Healing Touch: Has the same cast time as Nourish, but is less efficient and much larger. A typical use is to top off a tank who needs a direct heal. It has less use in raid healing, because it's somewhat squeezed out by other heals (Nourish for a small heal, Rejuv for an efficient large heal, and Regrowth for a fast large heal). It is a good option on Clearcasts, however, whenever you don't need the fast heal from a Regrowth. Combined with Nature's Swiftness, it provides an emergency instant heal which is somewhat stronger than Swiftmend. You'll usually use it with Swiftmend when you need two consecutive instant heals on someone. Macro for this:
(You can replace the @mouseover with whatever target you like). Note that this will cast both spells at once if you're still, but you'll need to press the macro twice if you're moving.

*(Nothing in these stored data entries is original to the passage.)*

Fixpoint run_builtin (bs : list (list Z * handler)) (line : list Z) (b : boot_state) : C (Z * boot_state) :=
  match bs with
  | [] => Ret (1, b)
  | (name, func) :: bs =>
      let c := cur (drop (length name) line) in
      if abbrev line name (length name) && ((c =? 32) || (c =? 0)) then
        s ← macro_subst at_drive (skip_to true line);
        str ← var_sprint 0x400 stale (variables (toggles b)) s;
        if triggers_only (toggles b) && abbrev str (bstr "set") 3 then run_builtin bs line b
        else
          '(rc, b) ← func str b;
          Ret (if rc =? 0 then 1 else 0, b)
      else run_builtin bs line b
  end.

Definition exec_line (line : list Z) (b : boot_state) : C (Z * boot_state) :=
  if cur line =? 0 then Ret (1, b) else run_builtin builtins (slashes line) b.

(** ** The menu

    The structures by their addresses; titles and command lines are strings by
    their addresses.  [scr] has no value until the first command is added. *)

Record script_t := { scr : option Z; num : Z; title : Z; next : Z; prev : Z }.
Record string_t := { str_s : Z; last_one : Z; st_next : Z; st_prev_ : Z }.

Definition MENU_BUF : Z := 0x56040.
Definition MENU_BUFLEN : Z := 0x4560.
Definition SCRIPT_SIZE : Z := 20.
Definition STRING_SIZE : Z := 16.

(** Where the command lines are put, and how much room there is. *)
Context (config_lines config_room : Z).

Record menu_state := {
  scripts : gmap Z script_t; strings : gmap Z string_t; texts : gmap Z (list Z);
  menu_len : Z; config_len : Z; section : Z; num_items : Z;
  menu_first : Z; menu_last : Z; sc : Z; sc_prev : Z; st_prev : Z
}.

Definition set_next (a : Z) (s : script_t) : script_t :=
  {| scr := scr s; num := num s; title := title s; next := a; prev := prev s |}.
Definition set_st_next (a : Z) (s : string_t) : string_t :=
  {| str_s := str_s s; last_one := last_one s; st_next := a; st_prev_ := st_prev_ s |}.

(** A field of the structure at [p] is changed; a null pointer is passed over. *)
Definition update {A} (m : gmap Z A) (p : Z) (f : A -> A) : C (gmap Z A) :=
  if p =? 0 then Ret m else a ← need (m !! p); Ret (<[p := f a]> m).

Definition add_title (line : list Z) (m : menu_state) : C menu_state :=
  let s := skip_to true line in
  let t := MENU_BUF + menu_len m in
  let len := menu_len m + Z.of_nat (length s) + 1 in
  let a := MENU_BUF + len in
  _ ← require (len + SCRIPT_SIZE <=? MENU_BUFLEN);
  let new := {| scr := None; num := 0; title := t; next := 0; prev := sc_prev m |} in
  ss ← update (scripts m) (sc_prev m) (set_next a);
  let sect := section m + 1 in
  Ret {| scripts := <[a := new]> ss; strings := strings m; texts := <[t := s]> (texts m);
         menu_len := len + SCRIPT_SIZE; config_len := config_len m; section := sect; num_items := num_items m + 1;
         menu_first := if sect =? 1 then a else menu_first m; menu_last := a; sc := a; sc_prev := a;
         st_prev := st_prev m |}.

Definition add_command (line : list Z) (m : menu_state) : C menu_state :=
  let a := MENU_BUF + menu_len m in
  _ ← require (menu_len m + STRING_SIZE <=? MENU_BUFLEN);
  ts ← update (strings m) (st_prev m) (set_st_next a);
  s ← need (scripts m !! sc m);
  let s' := {| scr := if num s =? 0 then Some a else scr s; num := num s + 1; title := title s;
               next := next s; prev := prev s |} in
  let t := config_lines + config_len m in
  let len := config_len m + Z.of_nat (length line) + 1 in
  _ ← require (len <=? config_room);
  let new := {| str_s := t; last_one := 1; st_next := 0; st_prev_ := st_prev m |} in
  Ret {| scripts := <[sc m := s']> (scripts m); strings := <[a := new]> ts; texts := <[t := line]> (texts m);
         menu_len := menu_len m + STRING_SIZE; config_len := len; section := section m; num_items := num_items m;
         menu_first := menu_first m; menu_last := menu_last m; sc := sc m; sc_prev := sc_prev m; st_prev := a |}.

Definition process_cfg_line1 (line : list Z) (x : menu_state * boot_state) : C (Z * (menu_state * boot_state)) :=
  let '(m, b) := x in
  if cur line =? 0 then Ret (1, (m, b))
  else if abbrev line (bstr "title") 5 then m ← add_title line m; Ret (1, (m, b))
  else if negb (section m =? 0) then m ← add_command line m; Ret (1, (m, b))
  else '(rc, b) ← exec_line line b; Ret (rc, (m, b)).

(** Before a configuration file is read.  [st_prev] is not among what is reset. *)
Definition init_menu (m : menu_state) : menu_state :=
  {| scripts := ∅; strings := ∅; texts := ∅; menu_len := 0; config_len := 0; section := 0; num_items := 0;
     menu_first := 0; menu_last := 0; sc := 0; sc_prev := 0; st_prev := st_prev m |}.
Definition init_vars (m : menu_state) (b : boot_state) : C (menu_state * boot_state) :=
  '(_, b) ← width_func (bstr "68") b; '(_, b) ← height_func (bstr "15") b; Ret (init_menu m, b).

(** *** Executing an item *)

(** The lines that belong to one command are put together in a buffer of 2048
    bytes; [line] is the pointer to the next one. *)
Fixpoint concat_lines (fuel : nat) (m : menu_state) (line : Z) (buf : list Z) : C (list Z * Z) :=
  match fuel with
  | O => NoFuel
  | S fuel =>
      n ← need (strings m !! line);
      s ← need (texts m !! str_s n);
      let buf := buf ++ s in
      _ ← require (Z.of_nat (length buf) <? 0x800);
      if last_one n =? 0 then concat_lines fuel m (st_next n) buf else Ret (buf, st_next n)
  end.

Fixpoint script_loop (n : nat) (m : menu_state) (line : Z) (b : boot_state) : C (Z * boot_state) :=
  match n with
  | O => Ret (1, b)
  | S n =>
      '(buf, line) ← concat_lines (S (size (strings m))) m line [];
      '(rc, b) ← exec_line buf b;
      if negb (rc =? 1) then Ret (rc, b) else script_loop n m line b
  end.

Definition exec_script (m : menu_state) (script : Z) (b : boot_state) : C (Z * boot_state) :=
  s ← need (scripts m !! script);
  if num s =? 0 then Ret (1, b) else line ← need (scr s); script_loop (Z.to_nat (num s)) m line b.

(** The loop of [exec_cfg] that goes to the item that was chosen, counted from 1. *)
Fixpoint run_item (itm : nat) (m : menu_state) (scr : Z) (b : boot_state) : C (Z * boot_state) :=
  match itm with
  | O => Ret (1, b)
  | S O => exec_script m scr b
  | S itm => s ← need (scripts m !! scr); run_item itm m (next s) b
  end.
End commands.

(** ** Choosing an item

    What [get_user_input] changes: the item, how far its title is moved, the
    state of the menu (0: menu, 1: command line, 2: editor) and how deep
    configuration files are nested. *)
Record view := { item : Z; shift : Z; state : Z; menu_nest_lvl : Z }.

Definition go_to (u : view) (i : Z) : view :=
  {| item := i; shift := shift u; state := state u; menu_nest_lvl := menu_nest_lvl u |}.
Definition move (u : view) (s : Z) : view :=
  {| item := item u; shift := s; state := state u; menu_nest_lvl := menu_nest_lvl u |}.
Definition set_state (u : view) (s : Z) : view :=
  {| item := item u; shift := shift u; state := s; menu_nest_lvl := menu_nest_lvl u |}.

(** The number of lines of the menu, from [draw_menu]. *)
Definition screen_items (menu_height num_items : Z) : Z :=
  if num_items <? menu_height then num_items + 1 else menu_height.

(** The height and width that [draw_watches] sets. *)
Definition draw_watches (b : boot_state) : boot_state :=
  let s := numbers b in
  with_numbers b (set_numbers s (default_item s) (menu_timeout s) 79 (Z.quot (2 * 24) 3 - 3)
                    (menu_colors s) (screen_colors s)).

Regrowth: The Druid's fast, inefficient direct heal. When people in the raid need immediate healing to avoid death, use this (also use Swiftmend if it's available). Whenever a Clearcast procs, you can more liberally throw a Regrowth on anyone in the raid who isn't topped off. Regrowth has another important use during Tree of Life, discussed below.
Swiftmend: A strong instant heal on a short cooldown. One of our best spells. Always be vigilant for people at low HP on whom you might use this. It's great for helping stabilize a tank anytime you see them sit low for more than a GCD, or making sure any raid member is safe while your HoT's do their work. You can Swiftmend another Druid's HoT's (if you're using the Glyph this doesn't interfere with them at all), so you want your raid frames to show who's Swiftmendable.
Efflorescence: I'm listing this separately from Swiftmend because you tend to think of it differently. If your Swiftmend is off cooldown and you see a clump of people below full HP, quickly Swiftmend any one of them. Clumps of people are not easy to recognize, but raid frames are starting to add tools to help with this. Becoming familiar with fights to know which AoE effects are ripe for Efflorescence can help a lot. Even though Efflorescence has been nerfed since the beta, a nice clump of people who need topping off is something to keep an eye out for.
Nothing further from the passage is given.